:: Task brief ::
Copy word for word, and only, the lines below from the one with "(** Two colorings make the same classes. *)" through the last.
:::::
Lemma collect_labels_node t enc fields anonymous labels : t <> 3 ->
  collect_labels (mkCanonicalNode t enc fields anonymous) labels = for_each collect_field fields labels.
Proof. intros Ht. cbn [collect_labels]. by rewrite (proj2 (Z.eqb_neq t 3)). Qed.

Lemma charged_for_each_map {X Y Z} (body : Y -> X -> M Session X) (f : Z -> Y) (step : Z -> X -> outcome X) items x :
  Forall (fun z => forall x, charged (body (f z) x) (step z x)) items ->
  charged (for_each body (map f items) x) (ofor_each step items x).
Proof.
  intros H. revert x. induction H as [|z items Hz _ IH]; intros x; cbn [map for_each ofor_each]; [apply charged_ret|].
  apply charged_bind; [apply Hz|]. intros x' _. apply IH.
Qed.

Lemma charged_collect_labels c labels :
  scopable c -> keys_fit c -> charged (collect_labels (tree c) labels) (ofor_each add_label (identities_of c) labels).
Proof.
  revert labels. induction c as [t ps IH] using component_nested. intros labels Hc Hk.
  destruct (Z.eq_dec t 3) as [->|Ht].
  - destruct Hc as [[_ Hc]|[? _]]; [|done].
    destruct ps as [|[] [|[| |k| | | | |] [|]]]; try done. destruct Hc as [Hs Hkey].
    unfold keys_fit in Hk. cbn [identities_of Z.eqb Pos.eqb] in *. apply Forall_cons in Hk as [[Hb Hl] _]. cbn [key] in *.
    cbn [collect_labels tree Z.eqb Pos.eqb].
    eapply charged_outcome; [by apply anonymous_identity_tree|]. cbn [ofor_each].
    change (charged ?m (?o ≫= ?f)) with (charged m (add_label {| scope := data; key := k |} labels ≫= Ok)).
    unfold add_label.
    assert (forall o : outcome (list bytes), (o ≫= Ok) = o) as Hret by (by intros []). rewrite Hret.
    apply charged_bind; [by apply charged_lift, provisional_label_runs|].
    intros [label|] _; [|rewrite app_nil_r; apply charged_ret]. charges. apply charged_ret.
  - apply scopable_parts in Hc as (_ & _ & _ & Hps); [|done]. unfold keys_fit in Hk.
    rewrite identities_of_parts in Hk |- * by done. apply Forall_concat_map in Hk.
    cbn [tree]. rewrite collect_labels_node by done. rewrite ofor_each_concat.
    apply charged_for_each_map. apply Forall_forall. intros p Hp labels'.
    rewrite Forall_forall in IH, Hps, Hk. specialize (IH p Hp). specialize (Hps p Hp). specialize (Hk p Hp).
    destruct p as [|text|data|value|kind|c|cs|cs]; cbn [tree_part collect_field identities_of_part on_part scopable_part] in *;
      try apply charged_ret; [by apply IH|..].
    all: apply fold_and_Forall in Hps; apply Forall_concat_map in Hk; rewrite ofor_each_concat;
      apply charged_for_each_map; rewrite !Forall_forall in *; intros c Hc l; apply IH; [done|by apply Hps|by apply Hk].
Qed.
(* ===== verification/BlankArcs.v ===== *)
(** * The arcs of a document, without charges

    The occurrences of blank labels in a component and the arcs of its root,
    as functions of components; [blank_arcs] computes them. *)

From S2P Require Import Prelude Bytes Order Hash Error Machine Atomic Limits Cancel Session Schema Scan Component ScanSound Encode Decimal CanonicalTree AlphaOrder BlankGraph Charged TreeSound Renaming Varint.

(** ** Paths *)

Definition join_path (prefix suffix : bytes) : bytes := prefix ++ str "/" ++ suffix.
(** The step into a set, to a member with the given skeleton. *)
Definition set_step (skeleton : bytes) : bytes := str "set:" ++ hex_bytes (sha256 skeleton).

Lemma charged_joined_path prefix suffix : charged (joined_path prefix suffix) (Ok (join_path prefix suffix)).
Proof. unfold joined_path, saturating_add. charges; [ulia|]. apply charged_ret. Qed.
Lemma charged_full_hex d : charged (full_hex d) (Ok (hex_bytes d)).
Proof. unfold full_hex. charges. apply charged_ret. Qed.
Lemma charged_set_marker v : charged (set_marker v) (Ok (str "set:" ++ v)).
Proof. unfold set_marker, saturating_add. charges; [ulia|]. apply charged_ret. Qed.
Lemma charged_decimal_index i : charged (decimal_index i) (Ok (decimal i)).
Proof. unfold decimal_index. charges. apply charged_ret. Qed.

#[export] Hint Resolve charged_joined_path charged_full_hex charged_set_marker charged_decimal_index : kernel.

(** ** Occurrences *)

Section Occurrences.
Context (labels : list bytes) (label_of : Identity -> option bytes).

(** The index of a label of the document. *)
Definition label_index (label : bytes) : Z := default 0 (binary_search labels label).

Fixpoint occurrences (c : component) (path : bytes) : list occurrence :=
  match c with
  | Component t ps =>
      if t =? 3 then
        match ps with
        | [PBytes s; PBytes k] =>
            match label_of {| scope := s; key := k |} with
            | Some label => [(label_index label, path)]
            | None => []
            end
        | _ => []
        end
      else
        match constructor_ledger t with
        | Ok (_, names) =>
            concat (zip_with (fun visit name => visit name path) (map occurrences_part ps) names)
        | _ => []
        end
  end
with occurrences_part (p : part) (name path : bytes) : list occurrence :=
  match p with
  | PComponent c => occurrences c (join_path path name)
  | PSet cs =>
      concat (map (fun '((skeleton, _), visit) => visit (join_path (join_path path name) (set_step skeleton)))
        (sort_by fst (map (fun c => ((skeleton c, encode c), occurrences c)) cs)))
  | PSequence cs =>
      concat (imap (fun i visit => visit (join_path (join_path path name) (decimal (Z.of_nat i)))) (map occurrences cs))
  | _ => []
  end.

(** The members of a set in the order of the visit. *)
Definition visit_order (cs : list component) : list component := sort_by (fun c => (skeleton c, encode c)) cs.

Lemma occurrences_set cs name path :
  occurrences_part (PSet cs) name path =
  concat (map (fun c => occurrences c (join_path (join_path path name) (set_step (skeleton c)))) (visit_order cs)).
Proof.
  cbn [occurrences_part]. rewrite (sort_by_map_key fst). cbn [fst]. by rewrite map_map.
Qed.

Lemma occurrences_sequence cs name path :
  occurrences_part (PSequence cs) name path =
  concat (imap (fun i c => occurrences c (join_path (join_path path name) (decimal (Z.of_nat i)))) cs).
Proof. cbn [occurrences_part]. change (map occurrences cs) with (occurrences <$> cs). by rewrite imap_fmap. Qed.

(** The labels of a component are known. *)
Definition known_labels (c : component) : Prop :=
  Forall (fun i => provisional_label i = Ok (label_of i) /\
                   forall l, label_of i = Some l -> is_Some (binary_search labels l)) (identities_of c).

Lemma charged_members path n cs output :
  Forall (fun c => forall path output, scopable c -> known_labels c ->
    charged (blank_occurrences labels (tree c) path output) (Ok (output ++ occurrences c path))) cs ->
  Forall scopable cs -> Forall known_labels cs ->
  charged (for_each (fun value '(index, output) =>
      index_text ← decimal_index index;
      member_path ← joined_path (join_path path n) index_text;
      output ← blank_occurrences labels value member_path output;
      mret (index + 1, output)) (map tree cs) (0, output))
    (Ok (len cs, output ++ concat (imap (fun i c =>
       occurrences c (join_path (join_path path n) (decimal (Z.of_nat i)))) cs))).
Proof.
  intros IH Hs Hk.
  assert (forall (i : nat) output, charged (for_each (fun value '(index, output) =>
      index_text ← decimal_index index;
      member_path ← joined_path (join_path path n) index_text;
      output ← blank_occurrences labels value member_path output;
      mret (index + 1, output)) (map tree cs) (Z.of_nat i, output))
    (Ok (Z.of_nat (i + length cs), output ++ concat (imap (fun j c =>
       occurrences c (join_path (join_path path n) (decimal (Z.of_nat (i + j))))) cs)))) as Hgen; [|by apply (Hgen 0%nat)].
  clear output. induction IH as [|c cs Hc _ IHcs]; intros i output; cbn [map for_each length].
  - rewrite Nat.add_0_r, app_nil_r. apply charged_ret.
  - apply Forall_cons in Hs as [Hsc Hs]. apply Forall_cons in Hk as [Hkc Hk].
    eapply charged_then; [by repeat ch|].
    eapply charged_eq; [replace (Z.of_nat i + 1) with (Z.of_nat (S i)) by lia; by apply IHcs|].
    rewrite imap_cons. cbn [concat]. rewrite Nat.add_0_r, app_assoc. f_equal. f_equal; [lia|].
    f_equal. f_equal. apply imap_ext. intros j x _. cbn. by replace (S (i + j)) with (i + S j)%nat by lia.
Qed.

Lemma concat_map_single {A B} (f : A -> B) l : concat (map (fun a => [f a]) l) = map f l.
Proof. induction l as [|a l IH]; cbn [map concat app]; [done|]. by rewrite IH. Qed.

Lemma charged_occurrences c path output :
  scopable c -> known_labels c ->
  charged (blank_occurrences labels (tree c) path output) (Ok (output ++ occurrences c path)).
Proof.
  revert path output. induction c as [t ps IH] using component_nested. intros path output Hc Hk.
  cbn [tree blank_occurrences occurrences]. destruct (Z.eqb_spec t 3) as [->|Ht].
  - destruct Hc as [[_ Hc]|[? _]]; [|done].
    destruct ps as [|[] [|[| |k| | | | |] [|]]]; try done. destruct Hc as [Hlen Hkey].
    unfold known_labels in Hk. cbn [identities_of Z.eqb Pos.eqb] in Hk. apply Forall_inv in Hk as [Hp Hl].
    eapply charged_outcome; [by apply anonymous_identity_tree|]. eapply charged_outcome; [exact Hp|].
    destruct (label_of _) as [label|]; [|rewrite app_nil_r; apply charged_ret].
    destruct (Hl label eq_refl) as [index Hi]. unfold label_index. rewrite Hi.
    eapply charged_outcome; [done|]. charges. apply charged_ret.
  - apply scopable_parts in Hc as (_ & (name & names & Hledger & Hn) & _ & Hps); [|done].
    unfold known_labels in Hk. rewrite identities_of_parts in Hk by done. apply Forall_concat_map in Hk.
    rewrite Hledger. eapply charged_outcome; [done|]. cbv beta iota.
    rewrite length_map. apply charged_pass; [by rewrite Hn, Z.eqb_refl|].
    eapply (charged_then _ _ ([], output ++ concat (zip_with (fun visit name => visit name path) (map occurrences_part ps) names)));
      [|cbv beta iota; apply charged_ret].
    clear Hledger. revert names output Hn.
    induction ps as [|p ps IHps]; intros [|n names] output Hn; cbn [length] in Hn; try lia; cbn [map zip_with concat for_each].
    + rewrite app_nil_r. apply charged_ret.
    + apply Forall_cons in IH as [IHp IH]. apply Forall_cons in Hps as [Hp Hps]. apply Forall_cons in Hk as [Hkp Hk].
      eapply (charged_then _ _ (names, output ++ occurrences_part p n path)).
      2: { rewrite app_assoc. apply IHps; try done. lia. }
      eapply charged_outcome; [done|]. cbv beta.
      eapply charged_then; [|apply charged_ret].
      clear IHps. destruct p as [|text|data|value|kind|c|cs|cs];
        cbn [tree_part field_occurrences on_part scopable_part identities_of_part] in *;
        try (cbn [occurrences_part]; rewrite app_nil_r; by repeat ch).
      * ch. by apply IHp.
      * rewrite occurrences_set. ch. charges.
        apply fold_and_Forall in Hp. apply Forall_concat_map in Hkp. rewrite Forall_forall in Hp, Hkp, IHp.
        eapply charged_then.
        { apply (charged_write_map _ tree (fun c => [((skeleton c, encode c), blank_occurrences labels (tree c))])).
          apply Forall_forall. intros c Hc grouped. eapply charged_then; [by apply charged_skeleton, Hp|].
          eapply charged_eq; [apply charged_ret|]. by destruct c. }
        cbv beta. cbn [app]. rewrite concat_map_single, (sort_by_map_key fst). cbn [fst]. fold (visit_order cs).
        apply (charged_write_map _ (fun c => ((skeleton c, encode c), blank_occurrences labels (tree c)))
          (fun c => occurrences c (join_path (join_path path n) (set_step (skeleton c))))).
        apply Forall_forall. intros c Hc%list_elem_of_In%In_sort_by%list_elem_of_In written. cbv beta iota. ch. ch. ch.
        apply IHp; [done|by apply Hp|by apply Hkp].
      * rewrite occurrences_sequence. ch.
        apply fold_and_Forall in Hp. apply Forall_concat_map in Hkp.
        eapply (charged_then _ _ (len cs, _)); [|cbv beta iota; apply charged_ret].
        apply (charged_members path n); try done.
Qed.
End Occurrences.

(** ** Arcs *)

Definition unary_arcs (payload : Z) (occurrences : list occurrence) : list BlankArc :=
  map (fun o : occurrence => {| arc_source := o.1; role := o.2; arc_target := None; arc_payload := payload |}) occurrences.

Definition arc_between (payload : Z) (source target : occurrence) : BlankArc :=
  {| arc_source := source.1; role := source.2 ++ str "->" ++ target.2; arc_target := Some target.1; arc_payload := payload |}.

Fixpoint binary_arcs (payload : Z) (occurrences : list occurrence) : list BlankArc :=
  match occurrences with
  | [] => []
  | source :: occurrences => map (arc_between payload source) occurrences ++ binary_arcs payload occurrences
  end.

(** The name of the constructor of a root, where the paths begin. *)
Definition root_name (c : component) : bytes :=
  match constructor_ledger (ctag c) with Ok (name, _) => name | _ => [] end.

Section Arcs.
Context (labels : list bytes) (label_of : Identity -> option bytes).

Definition root_occurrences (c : component) : list occurrence := occurrences labels label_of c (root_name c).

(** The arcs of one root, whose skeleton has the given index. *)
Definition arcs_of_root (payload : Z) (c : component) : list BlankArc :=
  unary_arcs payload (root_occurrences c) ++ binary_arcs payload (root_occurrences c).

Definition document_arcs (roots : list component) : list BlankArc :=
  concat (imap (fun i c => arcs_of_root (Z.of_nat i) c) roots).

(** A step that fails only for want of resources, whatever its value. *)
Lemma charged_any {A B} (o : outcome A) (f : A -> M Session B) o' :
  o <> Panic -> ofails_with (fun e => code e = "NATIVE_WIRE_LIMIT"%string) o -> (forall a, o = Ok a -> charged (f a) o') ->
  charged (lift o ≫= f) o'.
Proof.
  intros Hp He Hf. destruct o as [a|e|]; [|intros s Hs; xstep; apply wpx_lift; left; by apply resource_limit_code|done].
  eapply charged_then; [by apply charged_lift|]. by apply Hf.
Qed.

Lemma charged_limited {A B} (o : option A) msg (f : A -> M Session B) o' :
  (forall a, o = Some a -> charged (f a) o') -> charged (lift (ok_or o (limit msg)) ≫= f) o'.
Proof. intros Hf. apply charged_any; [by destruct o|by destruct o|]. destruct o; [|done]. intros a' [= <-]. by apply Hf. Qed.

Lemma checked_add_u64_limit a b msg :
  checked_add_u64 a b msg <> Panic /\ ofails_with (fun e => code e = "NATIVE_WIRE_LIMIT"%string) (checked_add_u64 a b msg).
Proof.
  unfold checked_add_u64, usize_u64, try_from, checked_add.
  destruct (a <=? U64_MAX), (b <=? U64_MAX); cbn; try done. by destruct (_ <=? _).
Qed.

Lemma charged_pair_arcs payload occurrences arcs :
  charged (pair_arcs payload occurrences arcs) (Ok (arcs ++ binary_arcs payload occurrences)).
Proof.
  revert arcs. induction occurrences as [|source occurrences IH]; intros arcs; cbn [pair_arcs binary_arcs].
  - rewrite app_nil_r. apply charged_ret.
  - eapply charged_then; [|rewrite app_assoc; apply IH].
    apply charged_collect. intros target _. unfold pair_arc, pair_role_size, saturating_add. charges; [ulia|]. apply charged_ret.
Qed.

Lemma scopable_ledger c : scopable c -> exists names, constructor_ledger (ctag c) = Ok (root_name c, names).
Proof.
  unfold root_name. destruct c as [t ps]. cbn [ctag]. intros Hc. destruct (Z.eq_dec t 3) as [->|Ht]; [by eexists|].
  apply scopable_parts in Hc as (_ & (name & names & -> & _) & _); [|done]. by exists names.
Qed.

Lemma charged_root_arcs limits c arcs payloads :
  scopable c -> known_labels labels label_of c ->
  charged (root_arcs labels limits (tree c) arcs payloads)
    (Ok (arcs ++ arcs_of_root (len payloads) c, payloads ++ [skeleton c])).
Proof.
  intros Hc Hk. unfold root_arcs. charges. eapply charged_then; [by apply charged_skeleton|].
  ch. apply charged_guard; [done|]. intros _. charges.
  assert (tree_tag (tree c) = ctag c) as -> by by destruct c.
  destruct (scopable_ledger c Hc) as [names Hledger]. eapply charged_outcome; [exact Hledger|]. cbv beta iota. ch.
  eapply charged_then; [by apply charged_occurrences|]. cbn [app]. fold (root_occurrences c).
  apply charged_limited. intros following Hfollowing.
  apply charged_any; [apply checked_add_u64_limit|apply checked_add_u64_limit|]. intros terms _.
  apply charged_guard; [done|]. intros _. charges.
  eapply charged_then.
  { apply (charged_collect (unary_arc (len payloads)) (fun o : occurrence =>
      {| arc_source := o.1; role := o.2; arc_target := None; arc_payload := len payloads |})).
    intros o _. unfold unary_arc. by repeat ch. }
  cbv beta. eapply charged_then; [apply charged_pair_arcs|].
  eapply charged_eq; [apply charged_ret|]. unfold arcs_of_root, unary_arcs. by rewrite app_assoc.
Qed.

Lemma charged_blank_arcs limits roots :
  Forall scopable (concat roots) -> Forall (known_labels labels label_of) (concat roots) ->
  charged (blank_arcs labels (map (map tree) roots) limits)
    (Ok (document_arcs (concat roots), map skeleton (concat roots))).
Proof.
  intros Hs Hk. unfold blank_arcs, document_arcs.
  assert (concat (map (map tree) roots) = map tree (concat roots)) as -> by by rewrite concat_map.
  revert Hs Hk. generalize (concat roots). clear roots. intros roots Hs Hk.
  assert (forall arcs payloads, charged
    (for_each (fun root '(arcs, payloads) => root_arcs labels limits root arcs payloads) (map tree roots) (arcs, payloads))
    (Ok (arcs ++ concat (imap (fun i c => arcs_of_root (Z.of_nat (length payloads + i)) c) roots),
         payloads ++ map skeleton roots))) as Hgen; [|by apply (Hgen [] [])].
  induction roots as [|c roots IH]; intros arcs payloads; cbn [map for_each].
  - rewrite !app_nil_r. apply charged_ret.
  - apply Forall_cons in Hs as [Hsc Hs]. apply Forall_cons in Hk as [Hkc Hk].
    eapply charged_then; [by apply charged_root_arcs|]. eapply charged_eq; [by apply IH|].
    rewrite imap_cons. cbn [concat]. rewrite Nat.add_0_r, <- !app_assoc. do 3 f_equal.
    f_equal. f_equal. apply imap_ext. intros i x _. cbn. f_equal. rewrite length_app. cbn [length]. lia.
Qed.
End Arcs.
(** ** The same classes *)

(** Entries in the order of a key agree on a value wherever their keys agree, if neighbours do. *)
Lemma any_window_false {A B C} `{Ord B} (key : A -> B) (value : A -> C) (f : A -> A -> bool) l :
  (forall x y, f x y = false <-> (key x = key y -> value x = value y)) ->
  StronglySorted ord_le (map key l) ->
  any_window f l = false <-> forall x y, In x l -> In y l -> key x = key y -> value x = value y.
Proof.
  intros Hf Hs. split; [|intros Hall].
  - intros Hw. induction l as [|a l IH]; [by intros ? ? []|].
    cbn [map] in Hs. apply StronglySorted_inv in Hs as [Hs Ha]. rewrite List.Forall_forall in Ha.
    assert (any_window f l = false) as Hw'.
    { destruct l; [done|]. cbn [any_window] in Hw. by apply orb_false_iff in Hw as [_ ?]. }
    assert (forall y, In y l -> key a = key y -> value a = value y) as Hhead.
    { intros y Hy E. destruct l as [|b l]; [done|]. cbn [any_window] in Hw. apply orb_false_iff in Hw as [Hab _].
      assert (key a = key b) as Eb.
      { apply cmp_eq. pose proof (Ha (key b) (or_introl eq_refl)) as Hle. apply ord_le_lt in Hle as [Hlt| ->]; [|apply cmp_refl].
        exfalso. destruct Hy as [->|Hy]; [rewrite E in Hlt; by apply ord_lt_irrefl in Hlt|].
        apply StronglySorted_inv in Hs as [_ Hb]. rewrite List.Forall_forall in Hb.
        specialize (Hb (key y) (in_map _ _ _ Hy)). rewrite E in Hlt. apply ord_le_lt in Hb as [Hb|Hb].
        - apply (ord_lt_irrefl (key y)). by transitivity (key b).
        - rewrite Hb in Hlt. by apply ord_lt_irrefl in Hlt. }
      rewrite (proj1 (Hf a b) Hab Eb). destruct Hy as [->|Hy]; [done|]. apply (IH Hs Hw'); [by left|by right|congruence]. }
    intros x y [->|Hx] [->|Hy] E; [done|by apply Hhead|symmetry; by apply Hhead|by apply IH].
  - clear Hs. induction l as [|a [|b l] IH]; cbn [any_window]; [done..|]. apply orb_false_iff. split.
    + apply Hf, Hall; [by left|right; by left].
    + apply IH. intros x y Hx Hy. apply Hall; by right.
Qed.

(** Two colorings make the same classes. *)
Definition agree (first second : list bytes) : Prop :=
  forall x y, In x (zip first second) -> In y (zip first second) -> x.1 = y.1 <-> x.2 = y.2.

Definition same_partition_of (first second : list bytes) : bool :=
  let pairs := sort_by (fun pair => pair) (zip first second) in
  negb (any_window (fun x y => bytes_eqb x.1 y.1 && negb (bytes_eqb x.2 y.2)) pairs) &&
  negb (any_window (fun x y => bytes_eqb x.2 y.2 && negb (bytes_eqb x.1 y.1)) (sort_by (fun pair => (pair.2, pair.1)) pairs)).

Lemma charged_same_partition first second : len first = len second ->
  charged (same_partition first second) (Ok (same_partition_of first second)).
Proof.
  intros E. unfold same_partition, same_partition_of. rewrite E, Z.eqb_refl. cbn [negb]. charges.
  destruct (any_window _ _); cbn [negb andb]; apply charged_ret.
Qed.

Lemma pair_sorted {B C D} `{Ord B, Ord C} (f : D -> B) (g : D -> C) (l : list D) :
  StronglySorted ord_le (map (fun x => (f x, g x)) l) -> StronglySorted ord_le (map f l).
Proof.
  intros Hs. induction l as [|x l IH]; cbn in *; [constructor|].
  apply StronglySorted_inv in Hs as [Hs Hx]. constructor; [by apply IH|].
  rewrite List.Forall_forall in *. intros b [y [<- Hy]]%in_map_iff. specialize (Hx _ (in_map _ _ _ Hy)).
  intros E. apply Hx. change (pair_compare (f x, g x) (f y, g y) = Gt). unfold pair_compare. cbn. by rewrite E.
Qed.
:::::
:: Response to the exercise ::
(** Two colorings make the same classes. *)
Definition agree (first second : list bytes) : Prop :=
  forall x y, In x (zip first second) -> In y (zip first second) -> x.1 = y.1 <-> x.2 = y.2.

Definition same_partition_of (first second : list bytes) : bool :=
  let pairs := sort_by (fun pair => pair) (zip first second) in
  negb (any_window (fun x y => bytes_eqb x.1 y.1 && negb (bytes_eqb x.2 y.2)) pairs) &&
  negb (any_window (fun x y => bytes_eqb x.2 y.2 && negb (bytes_eqb x.1 y.1)) (sort_by (fun pair => (pair.2, pair.1)) pairs)).

Lemma charged_same_partition first second : len first = len second ->
  charged (same_partition first second) (Ok (same_partition_of first second)).
Proof.
  intros E. unfold same_partition, same_partition_of. rewrite E, Z.eqb_refl. cbn [negb]. charges.
  destruct (any_window _ _); cbn [negb andb]; apply charged_ret.
Qed.

Lemma pair_sorted {B C D} `{Ord B, Ord C} (f : D -> B) (g : D -> C) (l : list D) :
  StronglySorted ord_le (map (fun x => (f x, g x)) l) -> StronglySorted ord_le (map f l).
Proof.
  intros Hs. induction l as [|x l IH]; cbn in *; [constructor|].
  apply StronglySorted_inv in Hs as [Hs Hx]. constructor; [by apply IH|].
  rewrite List.Forall_forall in *. intros b [y [<- Hy]]%in_map_iff. specialize (Hx _ (in_map _ _ _ Hy)).
  intros E. apply Hx. change (pair_compare (f x, g x) (f y, g y) = Gt). unfold pair_compare. cbn. by rewrite E.
Qed.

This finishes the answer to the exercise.